[Stored data entries]

Lemma move_to_spec io time t r t' :
  move_to archive_type io ns tns g time t = (r, t') ->
  (is_ok r = false /\ moved [] t t') \/
  (r = Ok tt /\ moved [time] t t' /\ (names_read io -> recorded [time] t t')).
Proof using Hne.
  unfold move_to. destruct (mt_target_name io); cbn [negb]; [|intros [= <- <-]; left; split; [done|apply moved_nil]].
  destruct (g_snaps (group_at ns g t) !! time) as [d|] eqn:Ed; [|intros [= <- <-]; left; split; [done|apply moved_nil]].
  destruct (mt_list io _) as [names|e|e] eqn:El; [|intros [= <- <-]; left; (split; [done|apply moved_nil])..].
  set (paths := (fun name => (tns, g, time, name)) <$> _).
  destruct (append_moved_indices _ _ _) as [r1 t1] eqn:E1.
  assert (exists j, t1 = set_journal (tr_journal t ++ j) t /\ (is_ok r1 = true -> j = paths)) as (j & -> & Hj).
  { unfold append_moved_indices in E1. destruct paths as [|p paths'] eqn:Ep.
    - injection E1 as <- <-. exists []. rewrite app_nil_r. by destruct t.
    - destruct (mt_journal io); injection E1 as <- <-; by eexists. }
  assert (moved [] t (set_journal (tr_journal t ++ j) t)) as Hjm.
  { destruct (moved_nil t). split; try done. cbn. set_solver. }
  destruct r1 as [[]|e|e]; [|intros [= <- <-]; by left..]. specialize (Hj eq_refl). subst j.
  set (t1 := set_journal _ t) in *. change (group_at ?x ?h t1) with (group_at x h t).
  destruct (_ && _) eqn:Eb; cbn [negb]; [|intros [= <- <-]; by left]. intros [= <- <-]. right.
  apply andb_true_iff in Eb as [[_ Htgt%bool_decide_eq_true]%andb_true_iff Hfree%bool_decide_eq_true].
  set (t2 := set_group ns g _ t1). assert (forall x h, (x, h) <> (ns, g) -> group_at x h t2 = group_at x h t) as H2.
  { intros x h Hx. unfold t2. by rewrite group_at_set_ne. }
  assert (group_at ns g t2 = set_snaps (delete time (g_snaps (group_at ns g t))) (group_at ns g t)) as H2s by apply group_at_set.
  assert ((tns, g) <> (ns, g)) as Hng by congruence. rewrite (H2 _ _ Hng).
  assert (is_Some (group_at ns g t)) as Hsrc by (by eapply snap_exists).
  split_and!; [done| |].
  - split.
    + intros x h Hx Hx'. rewrite group_at_set_ne by done. by apply H2.
    + done.
    + intros x h. destruct (decide ((x, h) = (tns, g))) as [[= -> ->]|Hx]; [rewrite group_at_set; apply meta_set_snaps|].
      rewrite group_at_set_ne by done. destruct (decide ((x, h) = (ns, g))) as [[= -> ->]|Hx']; [|by rewrite H2].
      rewrite H2s. apply meta_set_snaps.
    + intros x. unfold snap_at. rewrite group_at_set_ne by congruence. rewrite H2s, g_snaps_set by done.
      destruct (decide (x ∈ [time])) as [->%list_elem_of_singleton|Hx]; [apply lookup_delete_eq|].
      apply lookup_delete_ne. set_solver.
    + intros x. unfold snap_at. rewrite group_at_set.
      destruct (decide (x ∈ [time])) as [->%list_elem_of_singleton|Hx]; [by rewrite set_snap_eq|].
      apply set_snap_ne. set_solver.
    + intros x ->%list_elem_of_singleton. unfold snap_at. rewrite Ed. by split; [eexists|].
    + intros p Hp. cbn. set_solver.
  - intros Hread x d' name ->%list_elem_of_singleton Hx Hname Hidx. unfold snap_at in Hx. rewrite Ed in Hx. simplify_eq.
    cbn. apply elem_of_app. right. apply list_elem_of_fmap. exists name. split; [done|].
    apply list_elem_of_filter. split; [done|]. apply (Hread _ _ El). apply list_elem_of_fmap.
    destruct Hname as [data Hd]. exists (name, data). split; [done|]. by apply elem_of_map_to_list.
Qed.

Exercise directions:
All lines with the word "Hname" are needed; pull them from the entries and copy each.

The completed task:
  - intros Hread x d' name ->%list_elem_of_singleton Hx Hname Hidx. unfold snap_at in Hx. rewrite Ed in Hx. simplify_eq.
    destruct Hname as [data Hd]. exists (name, data). split; [done|]. by apply elem_of_map_to_list.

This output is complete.